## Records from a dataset
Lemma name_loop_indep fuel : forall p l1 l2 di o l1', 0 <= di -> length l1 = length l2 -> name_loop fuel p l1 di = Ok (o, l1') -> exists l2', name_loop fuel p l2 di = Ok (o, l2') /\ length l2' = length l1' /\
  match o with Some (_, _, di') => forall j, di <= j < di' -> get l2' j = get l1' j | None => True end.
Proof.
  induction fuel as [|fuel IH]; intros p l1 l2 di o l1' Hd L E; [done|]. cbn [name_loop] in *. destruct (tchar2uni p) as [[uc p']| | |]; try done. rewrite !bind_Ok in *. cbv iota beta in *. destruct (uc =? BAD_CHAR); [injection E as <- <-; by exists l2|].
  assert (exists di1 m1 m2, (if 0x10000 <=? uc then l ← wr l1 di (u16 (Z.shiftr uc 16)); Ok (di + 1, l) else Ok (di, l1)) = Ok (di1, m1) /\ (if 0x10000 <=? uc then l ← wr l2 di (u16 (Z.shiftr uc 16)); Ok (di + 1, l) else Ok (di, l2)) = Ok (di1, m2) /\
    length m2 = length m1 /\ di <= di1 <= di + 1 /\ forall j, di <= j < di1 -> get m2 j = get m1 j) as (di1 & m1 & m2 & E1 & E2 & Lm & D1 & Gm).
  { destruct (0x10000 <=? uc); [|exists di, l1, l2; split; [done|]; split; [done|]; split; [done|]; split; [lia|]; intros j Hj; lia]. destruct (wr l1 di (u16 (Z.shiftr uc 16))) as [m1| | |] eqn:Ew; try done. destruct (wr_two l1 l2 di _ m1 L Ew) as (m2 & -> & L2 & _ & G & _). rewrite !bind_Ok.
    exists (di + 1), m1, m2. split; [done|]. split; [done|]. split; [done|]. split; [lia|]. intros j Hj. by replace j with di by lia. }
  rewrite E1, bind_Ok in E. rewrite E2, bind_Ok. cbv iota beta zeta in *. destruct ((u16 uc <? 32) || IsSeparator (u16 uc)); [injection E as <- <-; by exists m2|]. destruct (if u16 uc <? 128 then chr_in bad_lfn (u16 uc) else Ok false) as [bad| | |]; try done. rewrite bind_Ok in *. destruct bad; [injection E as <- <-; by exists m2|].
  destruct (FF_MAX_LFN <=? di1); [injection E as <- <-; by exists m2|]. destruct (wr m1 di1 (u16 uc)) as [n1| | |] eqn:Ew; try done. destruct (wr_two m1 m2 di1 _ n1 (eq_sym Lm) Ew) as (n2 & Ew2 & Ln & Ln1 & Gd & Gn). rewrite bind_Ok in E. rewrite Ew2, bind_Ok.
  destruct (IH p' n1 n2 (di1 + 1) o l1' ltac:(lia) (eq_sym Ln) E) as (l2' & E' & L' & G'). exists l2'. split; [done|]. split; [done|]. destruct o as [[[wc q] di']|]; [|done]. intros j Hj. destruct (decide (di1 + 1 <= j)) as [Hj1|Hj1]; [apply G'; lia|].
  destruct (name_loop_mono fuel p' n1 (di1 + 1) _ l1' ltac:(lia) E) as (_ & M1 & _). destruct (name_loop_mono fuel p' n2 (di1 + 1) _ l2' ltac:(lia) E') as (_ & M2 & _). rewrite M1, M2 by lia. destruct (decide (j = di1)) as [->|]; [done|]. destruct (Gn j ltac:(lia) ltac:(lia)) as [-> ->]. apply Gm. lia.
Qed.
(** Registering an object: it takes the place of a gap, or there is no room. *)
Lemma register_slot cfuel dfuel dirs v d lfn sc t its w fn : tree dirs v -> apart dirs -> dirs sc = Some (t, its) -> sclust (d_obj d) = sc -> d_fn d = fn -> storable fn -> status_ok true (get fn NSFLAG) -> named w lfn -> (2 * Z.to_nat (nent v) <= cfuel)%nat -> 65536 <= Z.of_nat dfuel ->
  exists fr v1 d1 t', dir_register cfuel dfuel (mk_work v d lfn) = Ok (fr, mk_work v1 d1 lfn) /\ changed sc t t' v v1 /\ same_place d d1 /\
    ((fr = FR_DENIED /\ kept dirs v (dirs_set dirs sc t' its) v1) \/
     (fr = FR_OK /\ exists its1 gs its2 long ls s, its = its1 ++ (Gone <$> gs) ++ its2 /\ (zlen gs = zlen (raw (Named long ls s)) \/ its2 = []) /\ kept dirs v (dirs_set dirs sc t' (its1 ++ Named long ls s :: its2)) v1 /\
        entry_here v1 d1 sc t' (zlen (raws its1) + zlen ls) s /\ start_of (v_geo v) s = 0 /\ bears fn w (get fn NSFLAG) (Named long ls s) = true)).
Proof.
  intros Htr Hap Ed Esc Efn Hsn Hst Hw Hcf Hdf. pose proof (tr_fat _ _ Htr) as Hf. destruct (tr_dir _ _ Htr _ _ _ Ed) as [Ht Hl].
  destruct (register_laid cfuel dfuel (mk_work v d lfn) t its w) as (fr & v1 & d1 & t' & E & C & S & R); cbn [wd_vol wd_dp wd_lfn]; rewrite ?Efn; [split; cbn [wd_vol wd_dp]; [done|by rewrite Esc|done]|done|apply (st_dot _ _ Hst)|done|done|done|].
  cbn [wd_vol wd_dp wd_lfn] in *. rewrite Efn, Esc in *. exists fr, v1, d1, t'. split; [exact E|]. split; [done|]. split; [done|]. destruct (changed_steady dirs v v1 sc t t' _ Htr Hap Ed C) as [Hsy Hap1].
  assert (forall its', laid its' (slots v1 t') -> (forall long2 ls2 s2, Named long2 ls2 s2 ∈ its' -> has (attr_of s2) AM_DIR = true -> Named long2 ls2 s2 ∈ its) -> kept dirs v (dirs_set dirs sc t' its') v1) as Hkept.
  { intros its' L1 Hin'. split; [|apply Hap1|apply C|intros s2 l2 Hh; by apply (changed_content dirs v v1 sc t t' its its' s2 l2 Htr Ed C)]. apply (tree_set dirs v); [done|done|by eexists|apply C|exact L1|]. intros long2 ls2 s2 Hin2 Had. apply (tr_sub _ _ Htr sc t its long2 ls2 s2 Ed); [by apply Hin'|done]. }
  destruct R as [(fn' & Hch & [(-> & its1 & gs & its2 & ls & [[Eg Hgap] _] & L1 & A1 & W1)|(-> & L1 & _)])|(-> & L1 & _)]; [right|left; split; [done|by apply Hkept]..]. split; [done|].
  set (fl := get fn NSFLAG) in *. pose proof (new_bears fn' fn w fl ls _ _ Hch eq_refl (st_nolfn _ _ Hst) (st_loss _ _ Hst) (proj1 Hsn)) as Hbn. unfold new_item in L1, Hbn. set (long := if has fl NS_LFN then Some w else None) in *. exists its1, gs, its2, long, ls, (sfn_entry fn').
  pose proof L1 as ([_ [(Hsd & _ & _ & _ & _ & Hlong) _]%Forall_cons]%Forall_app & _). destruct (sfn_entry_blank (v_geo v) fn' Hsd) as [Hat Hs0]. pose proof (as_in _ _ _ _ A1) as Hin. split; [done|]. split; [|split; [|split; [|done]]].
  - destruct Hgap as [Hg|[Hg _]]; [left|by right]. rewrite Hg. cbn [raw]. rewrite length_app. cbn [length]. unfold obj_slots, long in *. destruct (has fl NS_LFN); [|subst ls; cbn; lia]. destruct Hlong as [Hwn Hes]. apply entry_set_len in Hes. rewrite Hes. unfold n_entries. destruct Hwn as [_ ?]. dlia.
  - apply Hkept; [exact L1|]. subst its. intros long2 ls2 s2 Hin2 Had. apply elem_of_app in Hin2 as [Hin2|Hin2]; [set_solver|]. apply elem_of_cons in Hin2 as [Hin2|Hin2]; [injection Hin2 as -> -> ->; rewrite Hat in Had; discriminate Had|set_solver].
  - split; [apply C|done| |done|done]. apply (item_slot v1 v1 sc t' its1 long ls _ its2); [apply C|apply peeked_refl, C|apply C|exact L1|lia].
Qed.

---

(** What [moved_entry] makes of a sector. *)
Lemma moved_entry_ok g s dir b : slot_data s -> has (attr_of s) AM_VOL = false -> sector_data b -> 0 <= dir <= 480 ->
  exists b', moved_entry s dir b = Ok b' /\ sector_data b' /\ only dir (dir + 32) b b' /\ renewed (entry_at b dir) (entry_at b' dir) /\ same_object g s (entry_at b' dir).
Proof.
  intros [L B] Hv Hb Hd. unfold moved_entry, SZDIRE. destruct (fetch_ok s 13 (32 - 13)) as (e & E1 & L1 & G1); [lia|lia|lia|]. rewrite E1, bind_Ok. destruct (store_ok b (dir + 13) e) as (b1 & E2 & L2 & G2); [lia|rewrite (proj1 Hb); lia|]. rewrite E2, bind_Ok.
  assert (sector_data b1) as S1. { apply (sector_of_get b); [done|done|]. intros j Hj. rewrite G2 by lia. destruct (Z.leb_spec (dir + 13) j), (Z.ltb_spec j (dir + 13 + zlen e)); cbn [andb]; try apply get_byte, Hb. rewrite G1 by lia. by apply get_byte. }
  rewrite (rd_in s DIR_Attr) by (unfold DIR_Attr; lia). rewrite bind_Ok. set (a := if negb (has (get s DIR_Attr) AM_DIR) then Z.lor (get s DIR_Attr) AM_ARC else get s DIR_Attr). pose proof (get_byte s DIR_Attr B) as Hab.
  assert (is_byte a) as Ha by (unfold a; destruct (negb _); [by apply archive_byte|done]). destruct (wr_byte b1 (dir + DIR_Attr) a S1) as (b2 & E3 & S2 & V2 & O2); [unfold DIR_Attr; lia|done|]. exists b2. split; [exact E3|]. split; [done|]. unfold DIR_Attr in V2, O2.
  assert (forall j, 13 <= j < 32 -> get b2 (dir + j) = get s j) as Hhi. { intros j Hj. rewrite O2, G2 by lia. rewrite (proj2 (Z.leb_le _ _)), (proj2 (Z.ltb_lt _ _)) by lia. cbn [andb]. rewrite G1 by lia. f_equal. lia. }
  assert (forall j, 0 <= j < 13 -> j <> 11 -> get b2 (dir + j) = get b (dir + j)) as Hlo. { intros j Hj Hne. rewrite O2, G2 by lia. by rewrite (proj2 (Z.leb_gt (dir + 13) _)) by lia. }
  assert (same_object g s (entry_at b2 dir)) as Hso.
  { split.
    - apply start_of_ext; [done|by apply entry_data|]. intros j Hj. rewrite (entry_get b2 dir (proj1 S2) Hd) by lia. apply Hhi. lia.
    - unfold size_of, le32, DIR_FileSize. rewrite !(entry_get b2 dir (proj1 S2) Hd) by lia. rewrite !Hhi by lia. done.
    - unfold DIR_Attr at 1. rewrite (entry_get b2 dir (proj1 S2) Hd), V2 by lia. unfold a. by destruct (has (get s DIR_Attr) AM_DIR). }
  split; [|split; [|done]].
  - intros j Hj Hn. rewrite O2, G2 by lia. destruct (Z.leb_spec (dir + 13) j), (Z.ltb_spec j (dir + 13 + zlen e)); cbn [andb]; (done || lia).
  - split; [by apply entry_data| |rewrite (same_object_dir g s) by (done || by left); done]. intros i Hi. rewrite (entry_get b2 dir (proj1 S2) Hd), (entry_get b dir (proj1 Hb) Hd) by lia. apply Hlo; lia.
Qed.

...

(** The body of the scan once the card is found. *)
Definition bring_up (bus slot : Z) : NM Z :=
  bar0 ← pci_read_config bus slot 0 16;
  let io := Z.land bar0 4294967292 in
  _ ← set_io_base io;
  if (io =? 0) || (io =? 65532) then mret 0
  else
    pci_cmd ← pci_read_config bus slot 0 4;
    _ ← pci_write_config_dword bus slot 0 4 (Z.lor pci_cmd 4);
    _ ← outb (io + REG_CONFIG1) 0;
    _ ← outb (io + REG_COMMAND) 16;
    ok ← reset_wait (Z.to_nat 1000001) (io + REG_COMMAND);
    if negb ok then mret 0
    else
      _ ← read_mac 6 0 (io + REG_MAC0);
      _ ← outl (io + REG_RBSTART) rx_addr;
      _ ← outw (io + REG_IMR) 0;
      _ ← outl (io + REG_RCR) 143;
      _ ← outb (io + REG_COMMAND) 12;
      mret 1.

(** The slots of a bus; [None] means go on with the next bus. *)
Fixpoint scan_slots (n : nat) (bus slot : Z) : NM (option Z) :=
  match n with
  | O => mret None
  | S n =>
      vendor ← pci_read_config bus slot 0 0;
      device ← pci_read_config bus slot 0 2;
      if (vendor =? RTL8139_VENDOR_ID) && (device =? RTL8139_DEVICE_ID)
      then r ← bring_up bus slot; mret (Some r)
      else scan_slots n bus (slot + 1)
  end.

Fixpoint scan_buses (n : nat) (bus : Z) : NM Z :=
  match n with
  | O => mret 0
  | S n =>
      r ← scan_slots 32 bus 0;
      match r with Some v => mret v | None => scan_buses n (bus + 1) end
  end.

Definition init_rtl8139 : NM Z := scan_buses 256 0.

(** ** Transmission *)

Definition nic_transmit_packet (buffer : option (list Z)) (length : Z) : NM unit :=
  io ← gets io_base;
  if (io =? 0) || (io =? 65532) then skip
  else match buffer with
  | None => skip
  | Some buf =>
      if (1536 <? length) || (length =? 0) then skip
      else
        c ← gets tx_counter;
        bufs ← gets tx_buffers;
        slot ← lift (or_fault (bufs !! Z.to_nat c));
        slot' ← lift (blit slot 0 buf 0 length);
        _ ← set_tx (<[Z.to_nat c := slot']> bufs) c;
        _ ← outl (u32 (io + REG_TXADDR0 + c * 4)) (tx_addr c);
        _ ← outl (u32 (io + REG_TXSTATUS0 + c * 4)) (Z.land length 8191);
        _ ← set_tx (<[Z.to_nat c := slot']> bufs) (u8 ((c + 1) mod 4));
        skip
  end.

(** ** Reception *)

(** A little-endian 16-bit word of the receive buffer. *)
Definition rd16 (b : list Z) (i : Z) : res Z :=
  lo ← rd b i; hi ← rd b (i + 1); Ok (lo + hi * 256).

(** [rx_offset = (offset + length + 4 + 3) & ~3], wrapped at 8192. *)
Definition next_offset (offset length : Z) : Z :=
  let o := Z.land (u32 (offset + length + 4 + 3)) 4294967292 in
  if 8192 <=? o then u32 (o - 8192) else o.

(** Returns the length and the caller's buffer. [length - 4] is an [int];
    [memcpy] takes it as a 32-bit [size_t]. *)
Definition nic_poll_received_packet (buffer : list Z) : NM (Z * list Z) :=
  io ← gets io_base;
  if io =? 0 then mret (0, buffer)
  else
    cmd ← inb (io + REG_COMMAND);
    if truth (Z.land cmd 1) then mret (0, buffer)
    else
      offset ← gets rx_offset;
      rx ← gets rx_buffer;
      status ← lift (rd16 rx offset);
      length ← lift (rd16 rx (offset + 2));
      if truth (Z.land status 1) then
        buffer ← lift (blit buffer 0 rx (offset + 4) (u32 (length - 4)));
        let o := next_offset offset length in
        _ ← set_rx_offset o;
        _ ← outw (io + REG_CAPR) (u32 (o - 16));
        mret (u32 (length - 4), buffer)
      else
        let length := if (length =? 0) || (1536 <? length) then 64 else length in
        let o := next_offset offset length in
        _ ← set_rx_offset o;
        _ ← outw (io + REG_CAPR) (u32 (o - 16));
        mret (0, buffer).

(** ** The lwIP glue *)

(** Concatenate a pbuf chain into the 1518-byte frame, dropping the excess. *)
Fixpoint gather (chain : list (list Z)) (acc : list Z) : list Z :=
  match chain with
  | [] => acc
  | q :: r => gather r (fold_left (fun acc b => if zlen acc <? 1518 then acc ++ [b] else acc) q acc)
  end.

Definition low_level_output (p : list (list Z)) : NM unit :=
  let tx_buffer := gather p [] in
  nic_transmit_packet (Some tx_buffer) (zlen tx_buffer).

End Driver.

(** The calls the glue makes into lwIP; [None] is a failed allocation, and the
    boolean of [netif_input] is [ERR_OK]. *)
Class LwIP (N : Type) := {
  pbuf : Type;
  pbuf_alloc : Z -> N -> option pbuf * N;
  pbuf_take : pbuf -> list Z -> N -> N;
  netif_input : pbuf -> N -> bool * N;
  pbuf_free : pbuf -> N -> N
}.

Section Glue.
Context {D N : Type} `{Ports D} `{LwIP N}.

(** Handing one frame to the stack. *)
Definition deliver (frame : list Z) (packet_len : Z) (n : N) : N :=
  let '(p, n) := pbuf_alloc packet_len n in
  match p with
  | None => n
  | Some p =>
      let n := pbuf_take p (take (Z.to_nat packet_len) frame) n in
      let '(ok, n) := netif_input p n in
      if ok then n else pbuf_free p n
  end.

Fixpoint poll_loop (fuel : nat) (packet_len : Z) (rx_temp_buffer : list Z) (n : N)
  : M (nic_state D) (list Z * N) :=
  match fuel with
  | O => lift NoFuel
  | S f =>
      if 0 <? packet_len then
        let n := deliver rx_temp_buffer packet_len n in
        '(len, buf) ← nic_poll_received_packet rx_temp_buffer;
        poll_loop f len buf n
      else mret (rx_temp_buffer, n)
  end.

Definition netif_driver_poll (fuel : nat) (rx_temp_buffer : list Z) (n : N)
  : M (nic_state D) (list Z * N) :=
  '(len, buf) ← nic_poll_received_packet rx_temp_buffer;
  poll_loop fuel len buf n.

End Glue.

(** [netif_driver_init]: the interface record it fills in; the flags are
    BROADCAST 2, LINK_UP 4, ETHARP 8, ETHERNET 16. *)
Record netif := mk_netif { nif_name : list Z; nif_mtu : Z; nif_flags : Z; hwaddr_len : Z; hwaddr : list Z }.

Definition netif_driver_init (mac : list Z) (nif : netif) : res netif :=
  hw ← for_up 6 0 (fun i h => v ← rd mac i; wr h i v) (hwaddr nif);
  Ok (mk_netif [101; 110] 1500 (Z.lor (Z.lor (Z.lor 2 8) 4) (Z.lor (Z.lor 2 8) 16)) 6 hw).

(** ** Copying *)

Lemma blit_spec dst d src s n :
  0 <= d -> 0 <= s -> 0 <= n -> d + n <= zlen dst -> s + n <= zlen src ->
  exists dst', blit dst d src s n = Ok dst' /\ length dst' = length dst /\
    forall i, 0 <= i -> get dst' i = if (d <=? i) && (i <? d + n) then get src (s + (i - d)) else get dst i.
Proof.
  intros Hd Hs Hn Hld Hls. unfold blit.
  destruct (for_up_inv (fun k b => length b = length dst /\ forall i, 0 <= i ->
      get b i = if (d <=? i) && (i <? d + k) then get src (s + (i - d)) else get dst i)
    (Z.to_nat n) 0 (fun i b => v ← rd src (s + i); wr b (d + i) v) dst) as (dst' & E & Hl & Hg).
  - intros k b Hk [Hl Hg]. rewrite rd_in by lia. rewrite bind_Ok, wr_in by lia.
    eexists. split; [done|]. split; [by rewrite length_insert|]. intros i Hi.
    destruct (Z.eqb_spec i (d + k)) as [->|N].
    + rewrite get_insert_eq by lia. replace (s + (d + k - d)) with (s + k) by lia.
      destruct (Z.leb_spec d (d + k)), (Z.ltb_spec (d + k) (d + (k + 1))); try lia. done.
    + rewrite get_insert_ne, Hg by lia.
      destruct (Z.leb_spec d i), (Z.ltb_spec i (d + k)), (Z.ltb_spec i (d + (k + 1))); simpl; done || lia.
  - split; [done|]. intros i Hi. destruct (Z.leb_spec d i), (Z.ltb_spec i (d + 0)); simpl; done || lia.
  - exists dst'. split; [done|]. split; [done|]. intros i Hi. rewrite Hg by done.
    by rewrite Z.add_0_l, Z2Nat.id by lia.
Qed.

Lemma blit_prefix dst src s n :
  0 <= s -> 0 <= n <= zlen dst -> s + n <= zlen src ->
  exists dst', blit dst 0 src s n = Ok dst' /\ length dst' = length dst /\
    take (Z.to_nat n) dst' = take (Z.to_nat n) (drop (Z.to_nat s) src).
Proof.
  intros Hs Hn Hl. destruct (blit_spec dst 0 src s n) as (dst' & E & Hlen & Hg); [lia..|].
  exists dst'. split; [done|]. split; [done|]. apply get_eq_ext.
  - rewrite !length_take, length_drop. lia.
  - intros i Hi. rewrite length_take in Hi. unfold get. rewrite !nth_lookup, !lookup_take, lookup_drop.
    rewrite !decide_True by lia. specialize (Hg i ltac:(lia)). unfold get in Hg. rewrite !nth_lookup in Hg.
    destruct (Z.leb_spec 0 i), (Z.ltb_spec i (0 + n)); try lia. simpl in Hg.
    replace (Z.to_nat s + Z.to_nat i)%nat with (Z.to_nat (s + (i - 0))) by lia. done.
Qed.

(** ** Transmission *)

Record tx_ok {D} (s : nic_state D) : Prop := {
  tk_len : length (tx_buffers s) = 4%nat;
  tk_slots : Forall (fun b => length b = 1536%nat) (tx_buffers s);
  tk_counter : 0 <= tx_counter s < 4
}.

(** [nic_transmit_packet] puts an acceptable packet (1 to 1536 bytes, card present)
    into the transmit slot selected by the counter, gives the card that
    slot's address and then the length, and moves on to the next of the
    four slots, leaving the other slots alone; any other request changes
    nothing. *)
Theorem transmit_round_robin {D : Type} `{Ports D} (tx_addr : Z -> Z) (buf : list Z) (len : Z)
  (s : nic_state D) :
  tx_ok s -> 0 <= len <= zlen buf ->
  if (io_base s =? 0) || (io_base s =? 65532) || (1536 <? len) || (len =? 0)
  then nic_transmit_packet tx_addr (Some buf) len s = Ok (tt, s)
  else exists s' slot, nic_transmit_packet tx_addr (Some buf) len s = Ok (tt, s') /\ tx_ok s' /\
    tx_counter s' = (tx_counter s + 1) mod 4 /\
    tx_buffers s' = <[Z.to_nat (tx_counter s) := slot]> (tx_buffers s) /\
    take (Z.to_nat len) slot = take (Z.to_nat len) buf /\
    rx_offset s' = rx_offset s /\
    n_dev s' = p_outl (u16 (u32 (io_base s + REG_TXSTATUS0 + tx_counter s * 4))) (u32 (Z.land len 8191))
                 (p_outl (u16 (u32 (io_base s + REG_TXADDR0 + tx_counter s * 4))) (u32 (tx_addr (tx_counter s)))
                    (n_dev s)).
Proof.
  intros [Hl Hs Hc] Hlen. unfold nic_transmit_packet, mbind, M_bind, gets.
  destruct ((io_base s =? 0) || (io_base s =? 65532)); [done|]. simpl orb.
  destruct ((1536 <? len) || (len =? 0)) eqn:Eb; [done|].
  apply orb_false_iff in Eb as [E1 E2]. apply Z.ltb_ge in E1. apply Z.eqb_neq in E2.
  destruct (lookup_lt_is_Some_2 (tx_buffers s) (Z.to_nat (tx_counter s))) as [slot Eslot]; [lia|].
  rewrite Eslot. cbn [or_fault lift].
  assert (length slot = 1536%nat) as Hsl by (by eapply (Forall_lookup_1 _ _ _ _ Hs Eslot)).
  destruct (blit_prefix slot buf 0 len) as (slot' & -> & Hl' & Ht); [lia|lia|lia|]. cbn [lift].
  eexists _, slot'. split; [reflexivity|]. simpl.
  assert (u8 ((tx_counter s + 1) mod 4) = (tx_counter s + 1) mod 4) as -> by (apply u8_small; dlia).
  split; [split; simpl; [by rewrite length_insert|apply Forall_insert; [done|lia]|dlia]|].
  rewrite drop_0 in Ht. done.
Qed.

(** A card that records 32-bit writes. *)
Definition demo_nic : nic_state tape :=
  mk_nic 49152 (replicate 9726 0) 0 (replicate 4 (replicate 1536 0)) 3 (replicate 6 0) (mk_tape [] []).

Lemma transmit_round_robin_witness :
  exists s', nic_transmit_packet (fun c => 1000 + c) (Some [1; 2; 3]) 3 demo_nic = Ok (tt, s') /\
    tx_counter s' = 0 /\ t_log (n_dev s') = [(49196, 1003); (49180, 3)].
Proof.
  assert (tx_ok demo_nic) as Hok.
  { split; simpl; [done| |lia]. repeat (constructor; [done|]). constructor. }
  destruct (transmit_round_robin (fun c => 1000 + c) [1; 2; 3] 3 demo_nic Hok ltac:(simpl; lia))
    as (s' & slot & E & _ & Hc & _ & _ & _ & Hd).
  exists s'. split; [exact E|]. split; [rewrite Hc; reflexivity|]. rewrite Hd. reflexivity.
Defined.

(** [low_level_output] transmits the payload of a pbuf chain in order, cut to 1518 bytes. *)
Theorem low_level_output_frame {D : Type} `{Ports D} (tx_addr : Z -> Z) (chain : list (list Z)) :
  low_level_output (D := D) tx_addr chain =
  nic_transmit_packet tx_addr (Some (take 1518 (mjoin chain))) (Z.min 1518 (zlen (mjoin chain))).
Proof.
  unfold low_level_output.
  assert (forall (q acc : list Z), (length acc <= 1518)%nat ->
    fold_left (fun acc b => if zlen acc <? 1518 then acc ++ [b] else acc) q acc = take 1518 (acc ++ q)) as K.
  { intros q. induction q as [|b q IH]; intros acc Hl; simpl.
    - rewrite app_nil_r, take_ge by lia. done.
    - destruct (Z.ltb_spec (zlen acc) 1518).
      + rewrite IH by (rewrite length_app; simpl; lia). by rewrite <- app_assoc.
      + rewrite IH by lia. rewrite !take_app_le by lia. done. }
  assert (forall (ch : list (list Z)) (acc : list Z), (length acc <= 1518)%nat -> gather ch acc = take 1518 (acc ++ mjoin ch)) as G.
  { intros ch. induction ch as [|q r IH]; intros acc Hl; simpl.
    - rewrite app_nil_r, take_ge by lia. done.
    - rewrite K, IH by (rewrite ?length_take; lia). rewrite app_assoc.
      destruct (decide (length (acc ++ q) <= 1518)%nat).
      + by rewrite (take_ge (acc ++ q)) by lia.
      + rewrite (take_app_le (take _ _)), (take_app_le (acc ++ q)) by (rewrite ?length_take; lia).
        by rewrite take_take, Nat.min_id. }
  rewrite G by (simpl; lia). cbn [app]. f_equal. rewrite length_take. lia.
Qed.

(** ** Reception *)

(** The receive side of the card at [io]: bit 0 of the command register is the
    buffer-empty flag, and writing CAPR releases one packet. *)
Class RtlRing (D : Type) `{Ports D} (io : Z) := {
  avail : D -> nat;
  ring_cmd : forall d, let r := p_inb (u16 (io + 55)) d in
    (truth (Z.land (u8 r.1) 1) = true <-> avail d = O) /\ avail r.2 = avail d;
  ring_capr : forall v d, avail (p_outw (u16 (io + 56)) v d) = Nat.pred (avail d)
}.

## Work request
Only one stretch of the data above is needed. Restate it word for word, from the line containing "Lemma name_loop_indep fuel" through the line containing "assert (exists di1", both ends included.

## Output of the task
Lemma name_loop_indep fuel : forall p l1 l2 di o l1', 0 <= di -> length l1 = length l2 -> name_loop fuel p l1 di = Ok (o, l1') -> exists l2', name_loop fuel p l2 di = Ok (o, l2') /\ length l2' = length l1' /\
  match o with Some (_, _, di') => forall j, di <= j < di' -> get l2' j = get l1' j | None => True end.
Proof.
  induction fuel as [|fuel IH]; intros p l1 l2 di o l1' Hd L E; [done|]. cbn [name_loop] in *. destruct (tchar2uni p) as [[uc p']| | |]; try done. rewrite !bind_Ok in *. cbv iota beta in *. destruct (uc =? BAD_CHAR); [injection E as <- <-; by exists l2|].
  assert (exists di1 m1 m2, (if 0x10000 <=? uc then l ← wr l1 di (u16 (Z.shiftr uc 16)); Ok (di + 1, l) else Ok (di, l1)) = Ok (di1, m1) /\ (if 0x10000 <=? uc then l ← wr l2 di (u16 (Z.shiftr uc 16)); Ok (di + 1, l) else Ok (di, l2)) = Ok (di1, m2) /\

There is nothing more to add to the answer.